Sur la compétence de la juridiction administrative s'agissant des conclusions dirigées contre la société Aviva assurances :

2. Il appartient aux juridictions judiciaires de connaître des actions tendant au paiement des sommes dues par un assureur au titre de ses obligations de droit privé et à raison du fait dommageable commis par son assuré, alors même que l'appréciation de la responsabilité de cet assuré dans la réalisation du fait dommageable relève du juge administratif. Toutefois, si les conclusions présentées par une collectivité ou un établissement public à l'encontre des compagnies d'assurances des constructeurs mettent en cause les relations de droit privé liant ces compagnies à leurs assurés et relèvent dès lors de la compétence des tribunaux de l'ordre judiciaire, il est en l'espèce constant que la CCI de Perpignan et des Pyrénées-Orientales, devant la Cour, n'a dirigé aucune de ses conclusions à l'encontre de la société Aviva assurances. Ainsi, il y a lieu d'écarter comme dépourvue d'objet l'exception d'incompétence opposée à l'appelante par cet assureur.
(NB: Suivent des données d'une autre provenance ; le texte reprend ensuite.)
Lemma fieldsASCII_dropCR l : forall cur,
  length (strings.fieldsASCII cur (bufio.dropCR l))
    = length (strings.fieldsASCII cur l).
Proof.
  induction l as [|c t IH]; intros cur; [reflexivity|].
  destruct t as [|c' t'].
  - simpl bufio.dropCR. destruct (Ascii.eqb c bufio.CR) eqn:Hc; [|reflexivity].
    apply Ascii.eqb_eq in Hc. subst c. now destruct cur.
  - change (bufio.dropCR (String c (String c' t')))
      with (String c (bufio.dropCR (String c' t'))).
    cbn [strings.fieldsASCII].
    destruct (strings.asciiSpace c), cur; cbn [length]; now rewrite IH.
Qed.

Lemma rawLines_ASCII data :
  strings.hasNonASCII data = false ->
  Forall (fun l => strings.hasNonASCII l = false) (Spec.rawLines data).
Proof.
  induction data as [|c t IH]; [constructor|].
  cbn [strings.hasNonASCII Spec.rawLines]. intros H.
  apply orb_false_elim in H as [Hc Ht]. specialize (IH Ht).
  destruct (Ascii.eqb c bufio.LF).
  - now constructor.
  - destruct (Spec.rawLines t) as [|l ls].
    + constructor; [|constructor]. simpl. now rewrite Hc.
    + inversion IH; subst. constructor; [|assumption].
      simpl. now rewrite Hc.
Qed.

Lemma dropCR_ASCII l :
  strings.hasNonASCII l = false -> strings.hasNonASCII (bufio.dropCR l) = false.
Proof.
  induction l as [|c t IH]; [reflexivity|]. intros H.
  cbn [strings.hasNonASCII] in H. apply orb_false_elim in H as [Hc Ht].
  destruct t as [|c' t'].
  - simpl. destruct (Ascii.eqb c bufio.CR); simpl; [reflexivity|].
    now rewrite Hc.
  - change (bufio.dropCR (String c (String c' t')))
      with (String c (bufio.dropCR (String c' t'))).
    cbn [strings.hasNonASCII]. now rewrite Hc, IH.
Qed.

Lemma total_Words_ASCII data :
  strings.hasNonASCII data = false ->
  Spec.total Spec.Words data = Z.of_nat (length (strings.Fields data)).
Proof.
  intros H. unfold strings.Fields. rewrite H.
  rewrite (fieldsASCII_lines data None).
  apply rawLines_ASCII in H. unfold Spec.total, Spec.textLines.
  assert (Hsum : forall ls,
    Forall (fun l => strings.hasNonASCII l = false) ls ->
    foldr (fun line acc => Spec.perLine Spec.Words line + acc) 0
          (map bufio.dropCR ls)
    = Z.of_nat (foldr (fun l' n => length (strings.fieldsASCII None l') + n)%nat
                      0%nat ls)).
  { intros ls Hls. induction Hls as [|l ls Hl _ IH]; [reflexivity|].
    cbn [map foldr]. rewrite IH. cbn [Spec.perLine]. unfold strings.Fields.
    rewrite (dropCR_ASCII l Hl), fieldsASCII_dropCR. lia. }
  rewrite (Hsum _ H). destruct H as [|l ls _ _]; [reflexivity|].
  cbn [foldr]. reflexivity.
Qed.

Section Stored.

Variables (fs : gmap string os.File) (path : string) (st : myWc.State).
Variables (info : os.FileInfo) (data : string).
Hypothesis Hstat : os.Stat fs path = inl info.
Hypothesis Hreg : os.IsRegular (os.Mode info) = true.
Hypothesis Hopen : os.Open fs path = inl data.
Hypothesis Hfit : Forall Spec.fits (Spec.rawLines data).
Hypothesis Hsize : Z.of_nat (String.length data) < 2 ^ 62.

(** X3: in line mode the count stored for a regular file that opens and
    whose lines fit the scanner is the number of its newline bytes, and one
    more when bytes follow the last newline. *)
Theorem processFile_lines :
  myWc.files (myWc.processFile fs path 3 st) !! path
    = Some (Z.of_nat (Spec.newlines data)
            + (if Spec.openEnded data then 1 else 0)).
Proof using Hstat Hreg Hopen Hfit Hsize.
  rewrite (processFile_counts _ _ Spec.Lines _ _ _ Hstat Hreg Hopen Hfit Hsize).
  cbn [myWc.files]. rewrite lookup_insert_eq, total_Lines, length_rawLines.
  destruct (Spec.openEnded data); f_equal; lia.
Qed.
Sur la mise hors de cause de la société Ingerop :

3. Il résulte de l'instruction que l'acte d'engagement du marché de maîtrise d'oeuvre a été établi entre la CCI de Perpignan et des Pyrénées-Orientales et la société Ingerop Conseil et Ingénierie, immatriculée au RCS de Nanterre sous le numéro 486 626 135. Même si la société Ingerop, immatriculée au RCS de Nanterre sous le numéro B 484 982 012 a été mise en cause dans le cadre de l'expertise judiciaire ordonnée le 6 mars 2015, il est constant qu'elle n'est pas liée par contrat à la CCI. Par suite, c'est à bon droit que cette société a été mise hors de cause en première instance. Il est constant que la CCI de Perpignan et des Pyrénées-Orientales, devant la Cour, n'a dirigé aucune de ses conclusions à l'encontre de la société Ingerop. Ainsi, il n'y a pas lieu de se prononcer sur la demande des sociétés Ingerop Conseil et Ingénierie et Ingerop tendant à ce que la société Ingerop soit mise hors de cause.

Sur le bien-fondé du jugement :

En ce qui concerne le fondement de la responsabilité de la maîtrise d'oeuvre :

4. En premier lieu, si la réception sans réserve demeure sans effet sur la responsabilité contractuelle du maître d'oeuvre à raison des manquements à son obligation de conseil du maître de l'ouvrage au moment de la réception des travaux ou à des fautes commises dans le contrôle des situations de travaux servant au calcul des comptes des entreprises, elle met fin, en revanche, aux rapports contractuels entre le maître de l'ouvrage et le maître d'oeuvre en ce qui concerne la réalisation de l'ouvrage. La réception de l'ouvrage, acte par lequel le maître de l'ouvrage déclare accepter l'ouvrage avec ou sans réserve, met ainsi fin aux rapports contractuels entre le maître d'ouvrage et le maître d'oeuvre en ce qui concerne les prestations indissociables de la réalisation de l'ouvrage, au nombre desquelles figurent, notamment, les missions de conception de cet ouvrage.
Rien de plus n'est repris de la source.